Adopted at the same time as the Pact, the 2021 EU Action Plan Against Anti-Racism is a welcome development. Prompted by the public outcry over the killing of George Floyd in the US, the Action Plan recognises that racism – not just in individuals, but in our systems and structures – is alive and well in Europe and commits to taking steps to address it. But its failure to call out the systemic racism that is so pervasive to EU migration policies is a glaring omission that is itself a call to action.More recently, the war in Ukraine has forced millions to flee, to neighbouring countries and beyond. Civil society organisations across Europe, including many PICUM members, are at the forefront of the response to the resulting humanitarian crisis. Many organisations in Eastern Europe were already overwhelmed with assisting people left stranded at the border with Belarus, as Minsk and Brussels wrangled politically over their lives in the summer of 2021 – and where Europe’s response continues to focus on politics and security, ignoring the human tragedy the continues to unfold.Quite contrary to its standard approach to migration, the EU has been quick to welcome and grant protection to people impacted by the war. Shortly after the invasion, it managed to activate for the first time the 2001 Temporary Protection Directive that grants automatic and immediate status to people who left Ukraine after the Russian invasion. But many non-Ukrainians, especially black and brown people equally trying to escape the war, were met with detention instead. While those who welcome Ukrainian families in their homes are – rightly – celebrated, those who help people coming from African or Asian countries in some cases face long proceedings in court, fines, and imprisonment for “facilitating irregular entry”.

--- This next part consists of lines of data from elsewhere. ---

(** X10.  When the ["data"] of the client's result is there but is not
    a dict, null for instance, [query_for_flows] raises an
    [AttributeError], not the [ValueError] for a bad result. *)
Theorem query_for_flows_data_not_dict (w : dict) (o j : option dict)
    (eoe : bool) (q : flow_query) (r : dict) (v : value) (t : list call) :
  answers w o j q r ->
  Dict.get r "data" = Some v ->
  is_dict v = false ->
  exists e,
    query_for_flows w o eoe j t = (t ++ [mkCall q (or_empty j)], Raise e)
    /\ exn_kind e = AttributeError.
Proof.
  intros A D N. rewrite (query_for_flows_answered _ _ _ _ _ _ _ A).
  unfold read_flows. cbn [py_get]. rewrite D.
  destruct v; try discriminate; eexists; split; reflexivity.
Qed.

(** *** The lookups by id and by flow object *)

(** X11.  When the backend finds exactly one record for the flow, a
    complete record that both schemas load, [from_flow_obj] returns a
    view of that record: the id, the archived flag and the serialised
    flow of the view are the record's, as the backend sent them. *)
Theorem from_flow_obj_one_record (fl : Flow) (aa : bool) (q : flow_query)
    (r rec : dict) (t : list call) :
  answers (where_obj aa) None
    (Some [("serialized_flow", VDict (serialize fl))]) q r ->
  carries r (VList [VDict rec]) ->
  complete_record rec = true ->
  loadable rec = true ->
  exists fv,
    from_flow_obj fl aa t
    = (t ++ [mkCall q [("serialized_flow", VDict (serialize fl))]], Ok fv)
    /\ Dict.get rec "id" = Some (flow_id fv)
    /\ Dict.get rec "archived" = Some (archived fv)
    /\ Dict.get rec "serialized_flow" = Some (serialized_flow fv).
Proof.
  intros A C W L. unfold from_flow_obj, query_for_flow, bind.
  answered A C.
  cbn [is_none truthy negb lift py_len List.length Nat.ltb Nat.leb
       py_getitem0 or_empty].
  destruct (from_flow_data_complete rec W L) as (fv & -> & I & _ & R & S).
  exists fv. repeat split; assumption.
Qed.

Such differential treatment shows discrepancies between those moving across borders and how they are treated even in the context of war, which often depends on factors like race, class, and gender.This year, at our General Assembly, our focus was on building intersectional movements for change. In addition to discussing double standards in the treatment of migrants based on systemic discrimination, we heard from people working on criminal justice, on racial justice, on sex work and sex workers’ rights, digital rights, and the fight against poverty about opportunity to strengthen our work together. Our efforts to achieve social justice for undocumented people and those with insecure residence status is not separate from efforts to dismantle racism, sexism, classism. All of these efforts must be viewed within a common struggle for a more just society.It can be hard to disentangle the various systems of oppression that affect so many of the people who try to come to Europe and the daily lives of those who have the potential for experiencing discrimination because they may be of color, a woman, trans, poor, a sex worker, Muslim – all of these identities and experiences are variously oppressed and – directly or indirectly – criminalised. Working in silos cannot achieve lasting change, but joining forces across movements can.

While every movement has its own specificities, the realisation of an equal society requires us to work together against oppression and towards a common vision of a more just society.